Ana Sayfa / Yazarlar / Tip ve Karakter Olgusu

Tip ve Karakter Olgusu

Faydalı ise lütfen bağlantıyı paylaşınız, tavsiye ediniz. Kaynaksız kopyalamanıza rızamız yoktur.

Tip ve karakter olgusu

İnsanlar karekteroloji uzmanlarına veya roman eleştirmenlerine göre iki gruba ayrılır, tip ve karakter. Karakter toplumsal kriterlere, alışılmış değerlere göre hareket etmeyen kendi kutsal bildiği değer ve davranışları sergileyen ve onlar uğruna mücadele eden hatta hayatı hor gören kişilerdir. İnsanlar alelekser parayı severler, para uğruna olmadık kötülükler yapar, Balzac’ın Öjeni Gründak romanında, Öjeni’nin babası Bay Grandet bir tiptir, öyleki kendini siyarete gelen yeğenine hizmetçi Nanon “Efendim yeğeniniz burda kahve içer yeker ve kahveyi biraz fazla verin“ der, o da “içmeyiversin kerata” der. Paraları bir kasada doludur, kasanın karşısında yatar ve kasanın anahtarını cebinde taşır, evden gelip kasayı açmak isteyenler onun cebinden alırlar, o bundan mütelezziz olur, kasa açılınca mukaddes bir kavramın karşısında gözleri ışıldar, para mabudu kasa da mabedidir.

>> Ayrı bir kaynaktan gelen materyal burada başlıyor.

(** Discovery of a drive that answers. *)
Lemma discover_drive t : dr_wf t → ∃ t', dr_same t t' ∧
  let n := Z.min 8191 (len (dr_zones t)) in
  newSMRBackend t = (mkSMR t' n (dr_zoneSize t) 14 (n * dr_zoneSize t), Ok tt).
Proof.
  intros Hwf. destruct (dr_geometry t Hwf) as (Hzs & Hn & Hcap).
  set (n := Z.min 8191 (len (dr_zones t))).
  enough (Hwp : wp discover (λ s' o, ∃ t', dr_same t t' ∧ s' = mkSMR t' n (dr_zoneSize t) 14 (n * dr_zoneSize t) ∧ o = Ok tt)
    (mkSMR t 0 0 0 0)).
  { unfold wp in Hwp. destruct (discover (mkSMR t 0 0 0 0)) as [s' o] eqn:Hd. simpl in Hwp.
    destruct Hwp as (t' & Hs & -> & ->). exists t'. split; [done|].
    unfold newSMRBackend, attempt, mbind, M_bind. by rw Hd. }
  unfold discover. wp_steps. apply wp_verifyDevice; [done|]. cbn [smr_transport]. intros t1 Hs1. wp_steps.
  apply wp_reportZones; [apply Hs1|lia|]. cbn [smr_transport smr_set_transport].
  intros t2 o Hr Hs2 Ho Hok. pose proof (Hok (report_is_ready _ (proj1 Hs1))) as Hok'. destruct o as [zs|]; [|done].
  cbn beta iota. rw (Ho zs eq_refl).
  destruct (first_zone t1 (proj1 Hs1)) as (z & rest & -> & Hz). change (Z.to_nat (1 `min` 8191)) with 1%nat. cbn [take].
  wp_steps. apply wp_reportZones; [apply Hs2|lia|]. cbn [smr_transport smr_set_transport smr_set_zoneSectors].
  intros t3 o3 Hr3 Hs3 Ho3 Hok3. pose proof (Hok3 (report_is_ready _ (proj1 Hs2))) as Hok3'. destruct o3 as [zs3|]; [|done].
  cbn beta iota. rw (Ho3 zs3 eq_refl). wp_steps. change (65536 `min` 8191) with 8191.
  assert (Hlen : len (take (Z.to_nat 8191) (dr_zones t2)) = n).
  { destruct Hs1 as (_ & _ & Hn1 & _). destruct Hs2 as (_ & _ & Hn2 & _).
    unfold n, len in *. rw length_take. lia. }
  assert (Hsize : zd_ZoneLength z = dr_zoneSize t) by (rw Hz; apply Hs1).
  exists t3. split; [eapply dr_same_trans; [exact Hs1|by eapply dr_same_trans]|].
  unfold smr_set_maxOpenZones, smr_set_capacity, smr_set_zoneCount, smr_set_transport. cbn.
  rw Hlen Hsize u64_small; [nia|done].
Qed.

Lemma discovered_wf t t' : dr_same t t' → len (dr_zones t) ≤ 8191 →
  let n := Z.min 8191 (len (dr_zones t)) in smr_wf (mkSMR t' n (dr_zoneSize t) 14 (n * dr_zoneSize t)).
Proof. intros (? & Hz & Hl & _) Hn. split; cbn; try done; lia. Qed.
End ready.

(** ** The bytes of a report *)
Lemma slice_app_high {A} (l1 l2 : list A) i j : len l1 ≤ i → slice i j (l1 ++ l2) = slice (i - len l1) (j - len l1) l2.
Proof.
  unfold len. intros Hi. unfold slice. rw drop_app_ge; [lia|]. f_equal; [lia|f_equal; lia].
Qed.

Lemma bind_slice {A} (f : A → list byte) k zs i z :
  0 ≤ k → (∀ x, len (f x) = k) → zs !! i = Some z →
  slice (k * Z.of_nat i) (k * (Z.of_nat i + 1)) (zs ≫= f) = f z.
Proof.
  intros Hk Hf. revert i. induction zs as [|x zs IH]; intros [|i] Hi; simplify_eq/=.
  - rw slice_app_low; [lia|rw Hf; lia|]. rw Z.mul_0_r Z.mul_1_r -(Hf z). apply slice_all.
  - rw slice_app_high; [rw Hf; lia|]. rw Hf -(IH i) //. f_equal; lia.
Qed.

Lemma slice_copy_0 i j (src dst : list byte) :
  0 ≤ i → j ≤ len src → j ≤ len dst → slice i j (copy_at 0 src dst) = slice i j src.
Proof.
  unfold len. intros Hi Hs Hd. apply list_eq. intros k. rw !lookup_slice. case_decide as Hk; [|done].
  unfold copy_at. change (Z.to_nat 0) with 0%nat. rw take_0 Nat.sub_0_r. cbn [app].
  rw lookup_app_l; [rw length_take; lia|]. rw lookup_take_lt //. lia.
Qed.

(** A report whose descriptors have a layout of 64 bytes. *)
Definition report_in (layout : ZoneDescriptor → list byte) (zs : list ZoneDescriptor) : list byte :=
  be_put 4 (ZoneDescriptorSize * len zs) ++ make_bytes 60 ++ (zs ≫= layout).

Lemma report_in_report layout (f : ZoneDescriptor → ZoneDescriptor) zs buf :
  (∀ z, len (layout z) = 64) → (∀ i z, zs !! i = Some z → describes (layout z) (f z)) → len zs < 2^26 → 64 ≤ len buf →
  report_of (f <$> zs) (copy_at 0 (report_in layout zs) buf).
Proof.
  intros Hl Hzs Hn Hbuf.
  assert (Hhdr : len (be_put 4 (ZoneDescriptorSize * len zs) ++ make_bytes 60) = 64) by done.
  assert (Hlen : len (report_in layout zs) = 64 + 64 * len zs).
  { unfold report_in. rw app_assoc len_app Hhdr. f_equal. clear -Hl. induction zs as [|z zs IH]; [done|].
    cbn [mbind list_bind]. rw len_app IH Hl. unfold len. simpl. lia. }
  assert (Hf : len (f <$> zs) = len zs) by (unfold len; by rw length_fmap).
  pose proof (len_nonneg zs). split.
  - rw slice_copy_0; [lia..|]. rw Hf. transitivity (be_get (be_put 4 (ZoneDescriptorSize * len zs))); [done|].
    apply be_get_put_small. unfold ZoneDescriptorSize. lia.
  - intros i z. rw list_lookup_fmap. destruct (zs !! i) as [z0|] eqn:Hz; [|done]. intros [= <-].
    rw len_copy_at; [lia|]. intros Hfit.
    pose proof (lookup_lt_Some _ _ _ Hz) as Hi.
    rw slice_copy_0; [lia|unfold len in *; lia|lia|].
    unfold report_in. rw app_assoc slice_app_high Hhdr; [lia|].
    replace (64 * (Z.of_nat i + 1) - 64) with (64 * Z.of_nat i) by lia.
    replace (64 * (Z.of_nat i + 2) - 64) with (64 * (Z.of_nat i + 1)) by lia.
    rw (bind_slice layout 64 zs i z0) //. by eapply Hzs.
Qed.

(** ** An emulated drive

    The commands decoded onto the emulator: a drive that keeps what the contract
    asks for. *)
Module EmulatedDrive.

(** The layout of the design document, 2.4.2. *)
Definition descriptor_bytes (z : ZoneDescriptor) : list byte :=
  byte_of_Z (zd_ZoneType z + 16 * zd_ZoneCondition z) ::
  byte_of_Z ((if zd_Reset z then 0x80 else 0) + (if zd_NonSeq z then 0x40 else 0)) ::
  make_bytes 6 ++ be_put 8 (zd_ZoneLength z) ++ be_put 8 (zd_ZoneStartLBA z) ++
  be_put 8 (zd_WritePointer z) ++ make_bytes 32.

Peygamberimiz bir Yahudi’nin evinin önünden geçer, her gün yahudi onun başından aşağı toprak atar, Cenab-ı Nebi üstünü silkeler gider, birkaç gün böyle aynı hareket devam eder, nihayet birgün bakar ki Fahri Kâinat toz atan yok, hemen kapıyı döver, “Her gün beni tozlu kumla karşılayan ardakadaşım nerde” der. Adam hastalanmıştır, Efendimiz içeri girer “dostum hastalanmışsın“ der, adam hasta ayağı fırlar, “işte sen ancak peygamber olabilirsin“ der ayaklarına kapanır.

En sevdiği akrabasını öldürür bir kadın, bir gün “Ya Resulallah falan müslüman olmak istiyor” Cenab-ı vefa ona “gelsin olsun,  ama gözüme görünmesin, onu görünce amcam aklıma geliyor,” demiş.

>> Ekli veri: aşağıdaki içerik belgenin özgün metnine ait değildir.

(** C2.  [parseUploadOutput] returns the first line of the output whose
    trimmed text begins with [http://] or [https://]; when there is no such
    line it returns the first match of the URL pattern over the whole
    output; and when there is neither, [uploadFile] returns a failure with
    an error message although the tool's promise resolved (exit status 0). *)
Theorem C2_upload_output_parsing :
  (forall (output : str) (before after : list str) (line : str),
      split output 10 = before ++ line :: after ->
      Forall (fun l => isUrlLine l = false) before ->
      isUrlLine line = true ->
      parseUploadOutput output = Some (trim line))
  /\ (forall output : str,
        Forall (fun l => isUrlLine l = false) (split output 10) ->
        parseUploadOutput output = head (matchAll urlRegex output))
  /\ (forall (W : Type) (handle : forall X : Type, call X -> W -> X * W)
        (host : Host) (w : W) (st : UPicUploader)
        (filePath toolPath stdout stderr : str),
        isDesktop host = true ->
        fst (fst (fst (run handle (getAvailableUPicPath host st) w))) = Some toolPath ->
        toolPath <> [] ->
        (forall (w' : W) (timeout : Z),
            fst (handle _ (ExecAsync (uploadCommand toolPath filePath) timeout) w')
            = Resolved stdout stderr) ->
        Forall (fun l => isUrlLine l = false) (split stdout 10) ->
        matchAll urlRegex stdout = [] ->
        let result := fst (fst (fst (run handle (uploadFile host filePath st) w))) in
        success result = false
        /\ url result = None
        /\ error result = Some (js "Failed to parse upload URL from uPic output")).
Proof.
  split; [|split].
  - intros output before after line Hsplit Hbefore Hline.
    rewrite parseUploadOutput_lines, Hsplit.
    rewrite (firstUrlLine_found _ _ _ Hbefore Hline). reflexivity.
  - intros output Hnone.
    rewrite parseUploadOutput_lines, (firstUrlLine_none _ Hnone). reflexivity.
  - intros W handle host w st filePath toolPath stdout stderr
      Hdesktop Hpath Hne Hexec Hlines Hmatch result.
    assert (Hparse : parseUploadOutput stdout = None).
    { rewrite parseUploadOutput_lines, (firstUrlLine_none _ Hlines), Hmatch.
      reflexivity. }
    subst result. unfold uploadFile. rewrite Hdesktop. cbn [negb].
    rewrite run_mbind. unfold uploadFile_try. rewrite run_mbind.
    destruct (run handle (getAvailableUPicPath host st) w)
      as [[[found st1] w1] t1].
    cbn [fst snd] in *. subst found.
    destruct toolPath as [|c toolPath]; [congruence|].
    rewrite run_mbind.
    destruct (run_notify handle (js "Uploading image via uPic...") st1 w1)
      as (w2 & t2 & -> & _).
    cbn [fst snd]. rewrite run_mbind. cbn [get run fst snd].
    rewrite run_mbind, run_lift_perform.
    specialize (Hexec w2 (uploadTimeout (settings st1) * 1000)%Z).
    destruct (handle _ (ExecAsync (uploadCommand (c :: toolPath) filePath) _) w2)
      as [out w3].
    cbn [fst snd] in *. subst out. rewrite Hparse. cbn. auto.
Qed.

Lemma C2_upload_output_parsing_witness :
  (let output :=
     js "uploading" ++ [10] ++ js "  https://cdn.example.com/abc.png " ++ [10]
     ++ js "bye" in
   parseUploadOutput output = Some (js "https://cdn.example.com/abc.png"))
  /\ (let output := js "Output URL: https://cdn.example.com/abc.png done" in
      parseUploadOutput output = Some (js "https://cdn.example.com/abc.png"))
  /\ (let handle := Example.handle (Example.installed 0 (Resolved (js "done") [])) in
      let st := newUploader Example.defaultSettings in
      let result :=
        fst (fst (fst (run handle (uploadFile Example.host (js "/tmp/photo.png") st) []))) in
      success result = false
      /\ url result = None
      /\ error result = Some (js "Failed to parse upload URL from uPic output")).
Proof.
  destruct C2_upload_output_parsing as (Hline & Hregex & Hfail).
  split; [|split].
  - intros output.
    rewrite (Hline output [js "uploading"] [js "bye"]
               (js "  https://cdn.example.com/abc.png ")).
    + vm_compute. reflexivity.
    + vm_compute. reflexivity.
    + repeat constructor.
    + vm_compute. reflexivity.
  - intros output. rewrite (Hregex output).
    + vm_compute. reflexivity.
    + repeat constructor.
  - intros handle st.
    apply (Hfail _ handle Example.host [] st (js "/tmp/photo.png")
             (js "/usr/local/bin/upic") (js "done") []).
    + reflexivity.
    + vm_compute. reflexivity.
    + discriminate.
    + intros w' timeout. vm_compute. reflexivity.
    + repeat constructor.
    + vm_compute. reflexivity.
Defined.


(** ** Patterns without a match *)

Lemma replaceAll_from_no_match (r : regex) (repl whole before s : str) :
  test_from r (head before) s = false ->
  replaceAll_from r repl whole 0 before s = s.
Proof.
  revert before. induction s as [|c s IH]; intros before H.
  - cbn [test_from] in H. cbn [replaceAll_from].
    destruct (exec_at r (head before) []); [discriminate | reflexivity].
  - cbn [test_from] in H. cbn [replaceAll_from].
    destruct (exec_at r (head before) (c :: s)); [discriminate|].
    f_equal. apply IH. exact H.
Qed.

Lemma replaceAll_no_match (r : regex) (s repl : str) :
  test r s = false -> replaceAll r s repl = s.
Proof. intros H. apply replaceAll_from_no_match. exact H. Qed.

Import Patcher.
Import PatternText.

(** *** The pattern texts and the constructor *)

Lemma plain_char (c : N) :
  isSyntaxChar c = false ->
  (c =? 92) = false /\ (c =? 91) = false /\ (c =? 40) = false /\ (c =? 41) = false.
Proof.
  unfold isSyntaxChar. cbn [existsb]. intros H.
  repeat (apply orb_false_iff in H as [? H]). auto.
Qed.

(** Past an escaped text the scan stands where it stood. *)
Lemma scan_escaped (x rest : str) (depth : nat) :
  unmatchedParen_from depth false (escapeRegExp x ++ rest)
  = unmatchedParen_from depth false rest.
Proof.
  induction x as [|c x IH]; [reflexivity|].
  cbn [escapeRegExp]. destruct (isSyntaxChar c) eqn:Ec.
  - cbn [app unmatchedParen_from N.eqb Pos.eqb]. exact IH.
  - destruct (plain_char c Ec) as (H1 & H2 & H3 & H4).
    cbn [app unmatchedParen_from]. rewrite H1, H2, H3, H4. exact IH.
Qed.

Lemma scan_open (rest : str) :
  unmatchedParen (anyAltOpenText ++ rest) = unmatchedParen_from 0 false rest.
Proof. reflexivity. Qed.

Lemma escaped_text_compiles (x : str) (denotes : regex) :
  RegExp_new (escapeRegExp x) denotes = Some denotes.
Proof.
  unfold RegExp_new, unmatchedParen.
  rewrite <- (app_nil_r (escapeRegExp x)), scan_escaped. reflexivity.
Qed.

Lemma exactPathText_compiles (x : str) (denotes : regex) :
  RegExp_new (exactPathText (escapeRegExp x)) denotes = Some denotes.
Proof.
  unfold RegExp_new, exactPathText. rewrite scan_open, scan_escaped. reflexivity.
Qed.

Lemma bracketText_compiles (x : str) (denotes : regex) :
  RegExp_new (bracketText (escapeRegExp x)) denotes = Some denotes.
Proof.
  unfold RegExp_new, bracketText, unmatchedParen.
  change (js "!\[\[" ++ escapeRegExp x ++ js "\]\]")
    with ([33; 92; 91; 92; 91] ++ escapeRegExp x ++ js "\]\]").
  cbn [app unmatchedParen_from N.eqb Pos.eqb]. rewrite scan_escaped. reflexivity.
Qed.

Lemma looseText_throws (x : str) (denotes : regex) :
  RegExp_new (looseText (escapeRegExp x)) denotes = None.
Proof.
  unfold RegExp_new, looseText. rewrite scan_open.
  change (js "[^\)]*" ++ escapeRegExp x ++ js "[^\)]*" ++ js ")")
    with ([91; 94; 92; 41; 93; 42] ++ escapeRegExp x ++ js "[^\)]*" ++ js ")").
  cbn [app unmatchedParen_from N.eqb Pos.eqb negb]. rewrite scan_escaped. reflexivity.
Qed.

Lemma looseWordText_throws (x : str) (denotes : regex) :
  RegExp_new (looseWordText (escapeRegExp x)) denotes = None.
Proof.
  unfold RegExp_new, looseWordText. rewrite scan_open.
  change (js "[^\)]*" ++ js "\b" ++ escapeRegExp x ++ js "\b" ++ js "[^\)]*" ++ js ")")
    with ([91; 94; 92; 41; 93; 42; 92; 98] ++ escapeRegExp x
          ++ js "\b" ++ js "[^\)]*" ++ js ")").
  cbn [app unmatchedParen_from N.eqb Pos.eqb negb]. rewrite scan_escaped. reflexivity.
Qed.

(** *** The loops without a hit *)

Lemma tryPatterns_without_hit (patterns : list PatcherRest.V2.pattern)
    (content : str) :
  (forall p, In p patterns -> PatcherRest.V2.occurs p content = false) ->
  match PatcherRest.V2.tryPatterns patterns content with
  | PatcherRest.V2.Replaced _ => False
  | _ => True
  end.
Proof.
  induction patterns as [|p patterns IH]; intros H; [exact I|].
  assert (Hp := H p (or_introl eq_refl)).
  assert (Hrest := IH (fun q Hq => H q (or_intror Hq))).
  destruct p as [t replacement|text denotes replacement];
    cbn [PatcherRest.V2.tryPatterns PatcherRest.V2.occurs] in *.
  - rewrite Hp. exact Hrest.
  - destruct (RegExp_new text denotes) as [regex|]; [|exact I].
    rewrite (replaceAll_no_match _ _ _ Hp).
    rewrite bool_decide_eq_true_2 by reflexivity. exact Hrest.
Qed.

Lemma tryVariants_without_hit (variants : list str) (fileName newUrl content : str) :
  (forall p,
      In p (flat_map
              (fun v => PatcherRest.V2.generateReplacementPatterns v fileName newUrl)
              variants) ->
      PatcherRest.V2.occurs p content = false) ->
  match PatcherRest.V2.tryVariants variants fileName newUrl content with
  | PatcherRest.V2.Replaced _ => False
  | _ => True
  end.
Proof.
  induction variants as [|v variants IH]; intros H; [exact I|].
  cbn [PatcherRest.V2.tryVariants flat_map] in *.
  pose proof (tryPatterns_without_hit
                (PatcherRest.V2.generateReplacementPatterns v fileName newUrl) content
                (fun p Hp => H p (in_or_app _ _ _ (or_introl Hp)))) as Hv.
  destruct (PatcherRest.V2.tryPatterns
              (PatcherRest.V2.generateReplacementPatterns v fileName newUrl) content);
    [destruct Hv | | exact I].
  apply IH. intros p Hp. apply H. apply in_or_app. right. exact Hp.
Qed.

(** C3.  When none of the patterns of [replaceImageLinkInDocument] finds
    anything in the document, the function returns [false] and the editor
    is as it was: same text, no [setValue] call.  This holds for both
    revisions of the function, with every [RegExp] constructor in place;
    and in either revision a result of [false] always comes with the
    editor untouched. *)
Theorem C3_no_match_leaves_document (editor : Editor)
    (oldPath newUrl fileName : str) :
  ((forall p, In p (PatcherRest.V2.allPatterns oldPath newUrl fileName) ->
              PatcherRest.V2.occurs p (getValue editor) = false) ->
   PatcherRest.V2.replaceImageLinkInDocument editor oldPath newUrl fileName
   = (false, editor))
  /\
  ((forall p, In p (PatcherRest.V1.probes oldPath fileName) ->
              PatcherRest.V1.occurs p (getValue editor) = false) ->
   PatcherRest.V1.replaceImageLinkInDocument editor oldPath newUrl fileName
   = (false, editor))
  /\
  (fst (PatcherRest.V2.replaceImageLinkInDocument editor oldPath newUrl fileName)
   = false ->
   snd (PatcherRest.V2.replaceImageLinkInDocument editor oldPath newUrl fileName)
   = editor)
  /\
  (fst (PatcherRest.V1.replaceImageLinkInDocument editor oldPath newUrl fileName)
   = false ->
   snd (PatcherRest.V1.replaceImageLinkInDocument editor oldPath newUrl fileName)
   = editor).
Proof.
  split; [|split; [|split]].
  - intros H. unfold PatcherRest.V2.replaceImageLinkInDocument.
    pose proof (tryVariants_without_hit _ fileName newUrl (getValue editor) H) as Hv.
    destruct (PatcherRest.V2.tryVariants _ fileName newUrl (getValue editor));
      [destruct Hv | reflexivity | reflexivity].
  - intros H. unfold PatcherRest.V1.replaceImageLinkInDocument.
    assert (H1 := H _ (or_introl eq_refl)). cbn [PatcherRest.V1.occurs] in H1.
    rewrite H1, looseText_throws. reflexivity.
  - unfold PatcherRest.V2.replaceImageLinkInDocument.
    destruct (PatcherRest.V2.tryVariants _ fileName newUrl (getValue editor));
      [discriminate | reflexivity | reflexivity].
  - unfold PatcherRest.V1.replaceImageLinkInDocument. rewrite looseText_throws.
    destruct (includes (getValue editor) (imageLink fileName oldPath));
      [discriminate | reflexivity].
Qed.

Milli eğitimdeki tarih kitaplarında hiçbir tarihi şahsiyetin unutulmayan karakter gösterileri yok, Topkapı’dan içeri giren Fatih Hazretleri, hemen oraya bir seccade serer iki rekat şükür namazı kılar. Bir sofu, “Padişahım bizim duamızla oldu der. Fatih, “doğru sofu kardeş, ama bu kılıcın hakkını da unutma” Din kitaplarında da büyük velilerin ve peygamberimizin hayatında büyük vakalar yoktur, doğdu öldü, savaştı. Eğitimde vaka önemlidir, düz hayat değil, bir velinin bir vakası çok insanı uyarır. Alvarlı Efe, – annem anlatmıştı- köpeği görür, yat köpek yat sen benden eysen, nefsin mercimek mürcümek bilmez, kürkün eskimek küskümek bilmez” der mubarek büyük zat.

Savaş isimlerini doğum ölüm tarihlerini bilmekle insanlar tanınmaz. Ne yapmalı her tarafa bakıyorsun bizimkiler, yapılana bakıyorsun, nerde bizimkiler.

Kanuni Sultan Süleyman da Viyana’nın büyük kilisesinde iki rekat şükür namazı kılar. YAVUZ SULTAN Selim Han Hazretleri Mısır fethinden döner, gece saraya girer. “Efendim sizin için ihtifaller karşılama törenleri hazırlamıştık” Derler, o da “ya bana da bir gurur gelirse“ der. Kırkıncı Hoca “bizim atalarımızın isimleri gökyüzüne yazılsa yeridir” demişti.

Victor Hugo’nun romanı olan Sefiller’de kahraman Jan Valjan belediye başkanıdır, hasbel kader bir mahkemeye uğrar, suçlanan birisi, yaptığını kabul etmiştir. Kahraman “hayır o hırsızlığı ben yaptım” der. Bütün heyet ayağı kalkar insanlar şaşırmıştır. “Efendim o suçunu kabul etmiş” derler, o da “Benim yüzümdan masum bir adamın zarar görmesini istemem” der.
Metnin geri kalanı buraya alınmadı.